Again, Ryan could think of nothing to say to that, and silence returned, and with it, the burning need for air. Finally, they reached the end of the hallway, and the dust became thinner and grayer. Dianmu reached down this time to touch it, shrinking to her normal height as she did. “It’s dirty, but safe,” she said after studying it for a moment.
Ryan gasped for breath, feeling the sweet relief of giving into the pressure and drawing looks from the others. “Sorry,” he said, between wonderful breaths. “Still not used to not breathing.”
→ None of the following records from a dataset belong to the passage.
(** * Chou-Fasman secondary structure prediction: a verified model

    A shallow embedding of [chou_fasman_predictor.py].  Python [int]s are
    [Z], Python [float]s are IEEE-754 binary64 primitive floats, Python lists
    are [list]s read and written through [getitem], [slice] and [setitem],
    which follow Python's rules for negative and out-of-range positions.
    The [while] loops run on fuel; every theorem that speaks about a result
    shows that the fuel the model supplies is enough. *)

From Stdlib Require Import ZArith List Bool Lia Ascii.
From Stdlib Require String.
Import String.StringSyntax.
Delimit Scope string_scope with string.
From Stdlib Require Import Floats Uint63.
From Stdlib Require Import Sorting.Sorted Sorting.Permutation.
Import ListNotations.

Set Warnings "-inexact-float".
Local Open Scope Z_scope.

(* ================================================================= *)
(** ** Outcomes of Python code *)

(** The exceptions the script can meet. *)
Inductive exn : Type := IndexError | ZeroDivisionError.

(** A run either returns a value, raises an exception, or is cut off by the
    model's fuel. *)
Inductive outcome (A : Type) : Type :=
| Returns (a : A)
| Raises (e : exn)
| OutOfFuel.

Arguments Returns {A} a.
Arguments Raises {A} e.
Arguments OutOfFuel {A}.

Definition bind {A B : Type} (m : outcome A) (k : A -> outcome B) : outcome B :=
  match m with
  | Returns a => k a
  | Raises e => Raises e
  | OutOfFuel => OutOfFuel
  end.

Notation "x <- m ;; k" := (bind m (fun x => k))
  (at level 61, m at next level, right associativity).
Notation "' p <- m ;; k" := (bind m (fun x => match x with p => k end))
  (at level 61, p pattern, m at next level, right associativity).

(** [for x in xs: acc = body(acc, x)] with a body that may raise. *)
Fixpoint for_each {A S : Type} (xs : list A) (body : S -> A -> outcome S) (acc : S)
  : outcome S :=
  match xs with
  | [] => Returns acc
  | x :: xs' => acc' <- body acc x ;; for_each xs' body acc'
  end.

(* ================================================================= *)
(** ** Python lists *)

Definition len {A : Type} (l : list A) : Z := Z.of_nat (length l).

(** [l[i]]: a negative position counts from the end; outside the list the
    access raises. *)
Definition getitem {A : Type} (l : list A) (i : Z) : outcome A :=
  let j := if i <? 0 then i + len l else i in
  if (j <? 0) || (len l <=? j) then Raises IndexError
  else match nth_error l (Z.to_nat j) with
       | Some x => Returns x
       | None => Raises IndexError
       end.

(** A slice bound is shifted when negative and then clamped to [0..len]. *)
Definition slice_bound (n i : Z) : Z :=
  if i <? 0 then Z.max (i + n) 0 else Z.min i n.

(** [l[lo:hi]] never raises. *)
Definition slice {A : Type} (l : list A) (lo hi : Z) : list A :=
  let a := slice_bound (len l) lo in
  let b := slice_bound (len l) hi in
  firstn (Z.to_nat (b - a)) (skipn (Z.to_nat a) l).

(** [l[lo:]]. *)
Definition slice_from {A : Type} (l : list A) (lo : Z) : list A :=
  skipn (Z.to_nat (slice_bound (len l) lo)) l.

Fixpoint replace_nth {A : Type} (n : nat) (l : list A) (v : A) : list A :=
  match l, n with
  | [], _ => []
  | _ :: t, O => v :: t
  | h :: t, S n' => h :: replace_nth n' t v
  end.

(** [l[i] = v]. *)
Definition setitem {A : Type} (l : list A) (i : Z) (v : A) : outcome (list A) :=
  let j := if i <? 0 then i + len l else i in
  if (j <? 0) || (len l <=? j) then Raises IndexError
  else Returns (replace_nth (Z.to_nat j) l v).

(** [range(a, b)]. *)
Definition range (a b : Z) : list Z :=
  map (fun k => a + Z.of_nat k) (seq 0 (Z.to_nat (b - a))).

(** [sum(vals)] over floats: left to right from zero.  (CPython 3.12 and
    later compensate the rounding; see [py_sum_compensated].) *)
Definition py_sum (vals : list float) : float :=
  fold_left PrimFloat.add vals 0%float.

(** [int] to [float]; exact below [2^53] in absolute value, which covers
    every list length. *)
Definition float_of_Z (z : Z) : float :=
  if z <? 0 then PrimFloat.opp (PrimFloat.of_uint63 (Uint63.of_Z (- z)))
  else PrimFloat.of_uint63 (Uint63.of_Z z).

(** [x / n] for a float [x] and an int [n]. *)
Definition py_div (x : float) (n : Z) : outcome float :=
  if n =? 0 then Raises ZeroDivisionError
  else Returns (PrimFloat.div x (float_of_Z n)).

(* ================================================================= *)
(** ** Propensity tables *)

Definition P_ALPHA : list (ascii * float) :=
  [ ("E"%char, 1.53%float); ("A"%char, 1.45%float); ("L"%char, 1.34%float);
    ("H"%char, 1.24%float); ("M"%char, 1.20%float); ("Q"%char, 1.17%float);
    ("W"%char, 1.14%float); ("V"%char, 1.14%float); ("F"%char, 1.12%float);
    ("K"%char, 1.07%float); ("I"%char, 1.00%float); ("D"%char, 0.98%float);
    ("T"%char, 0.82%float); ("S"%char, 0.79%float); ("R"%char, 0.79%float);
    ("C"%char, 0.77%float); ("N"%char, 0.73%float); ("Y"%char, 0.61%float);
    ("P"%char, 0.59%float); ("G"%char, 0.53%float) ].

Definition P_BETA : list (ascii * float) :=
  [ ("M"%char, 1.67%float); ("V"%char, 1.65%float); ("I"%char, 1.60%float);
    ("C"%char, 1.30%float); ("Y"%char, 1.29%float); ("F"%char, 1.28%float);
    ("Q"%char, 1.23%float); ("L"%char, 1.22%float); ("T"%char, 1.20%float);
    ("W"%char, 1.19%float); ("A"%char, 0.97%float); ("R"%char, 0.90%float);
    ("G"%char, 0.81%float); ("D"%char, 0.80%float); ("K"%char, 0.74%float);
    ("S"%char, 0.72%float); ("H"%char, 0.71%float); ("N"%char, 0.65%float);
    ("P"%char, 0.62%float); ("E"%char, 0.26%float) ].

(** [table.get(res, default)]. *)
Fixpoint dict_get (table : list (ascii * float)) (res : ascii) (default : float) : float :=
  match table with
  | [] => default
  | (k, v) :: rest => if Ascii.eqb k res then v else dict_get rest res default
  end.

Definition pa (res : ascii) : float := dict_get P_ALPHA res 0.0%float.
Definition pb (res : ascii) : float := dict_get P_BETA res 0.0%float.

(* ================================================================= *)
(** ** Helpers of the predictor *)

(** [sum(v > 1.0 for v in vals)]. *)
Definition count_over_1 (vals : list float) : Z :=
  fold_left (fun acc v => acc + (if (1.0 <? v)%float then 1 else 0)) vals 0.

Definition window_has_min_over_1 (vals : list float) (min_count : Z) : bool :=
  min_count <=? count_over_1 vals.

(** One pass through the body of the [while changed] loop of
    [extend_segment]: the left test, then the right test on the boundaries
    the left test left behind. *)
Definition extend_round (prop_list : list float) (threshold_sum : float) (seq_len : Z)
    (start end_ : Z) : outcome (Z * Z * bool) :=
  '(start, changed) <-
     (if (0 <? start) && (3 <=? end_ - start + 1) then
        x <- getitem prop_list (start - 1) ;;
        let w_left := [x] ++ slice prop_list start (start + 3) in
        if (threshold_sum <=? py_sum w_left)%float
        then Returns (start - 1, true)
        else Returns (start, false)
      else Returns (start, false)) ;;
  if (end_ <? seq_len - 1) && (3 <=? end_ - start + 1) then
    y <- getitem prop_list (end_ + 1) ;;
    let w_right := slice prop_list (end_ - 2) (end_ + 1) ++ [y] in
    if (threshold_sum <=? py_sum w_right)%float
    then Returns (start, end_ + 1, true)
    else Returns (start, end_, changed)
  else Returns (start, end_, changed).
“Took me a good century,” Anansi said reassuringly, “at least when I was in air. Underwater or in space, however-“
They didn’t get to hear what that however was. The doorway to the entrance, nearly a mile back, slammed shut with a resounding thud that shook the floor even here.
“That’s not ominous,” Ryan said. The tension of the walk had left him a bit giddy, and he fought back a nervous laugh.
Athena was squinting down the hallway towards the closed door. “Everyone get behind me,” she muttered, and without waiting for a response she twisted her hands and wove a wall of air that rose up before curling over into a crescent, the points facing away from the group.
Seconds later, a wall of glass dust, propelled by that slamming door, hit the wind and was pushed back down the hallway. She didn’t bother to take it down afterwards.
“Huh,” Crystal said, “That explains why they were skeletons. Without much bacteria, I was wondering how they got worn down to nothing.”
A skull chose that moment to hit Athena’s wind wall, where it began to tumble in place like a leaf. Ryan started to laugh as it did. The scene was so ludicrous, and combined with the giddiness of finally breathing again, he couldn’t help it. Athena gave him a concerned look. “Have you gone mad?”
He shook his head, getting the laughter under control. “Oh, come on,” he said to the group. “It’s just floating there, like…it’s staring at…us…”
Another skull had joined the first, and it was followed in seconds by ten more, making a full dozen of laughing skulls floating in the air wall Athena had erected. Vertebrae followed them, weaving together to connect the skulls on serpentine necks back to a block of rib cages. Femurs and tibia and fibula followed to form a pair of arms and legs, each with several elbows and knees and twice as long as any of the gods were tall. Armor and weapons from the hallway joined the rush, welding themselves together into a hodge-podge mace.
The osseous monstrosity rose to its feet and let out a sound like the death-rattle of a roar.
“Sorry I laughed,” Ryan muttered as he raised his sword.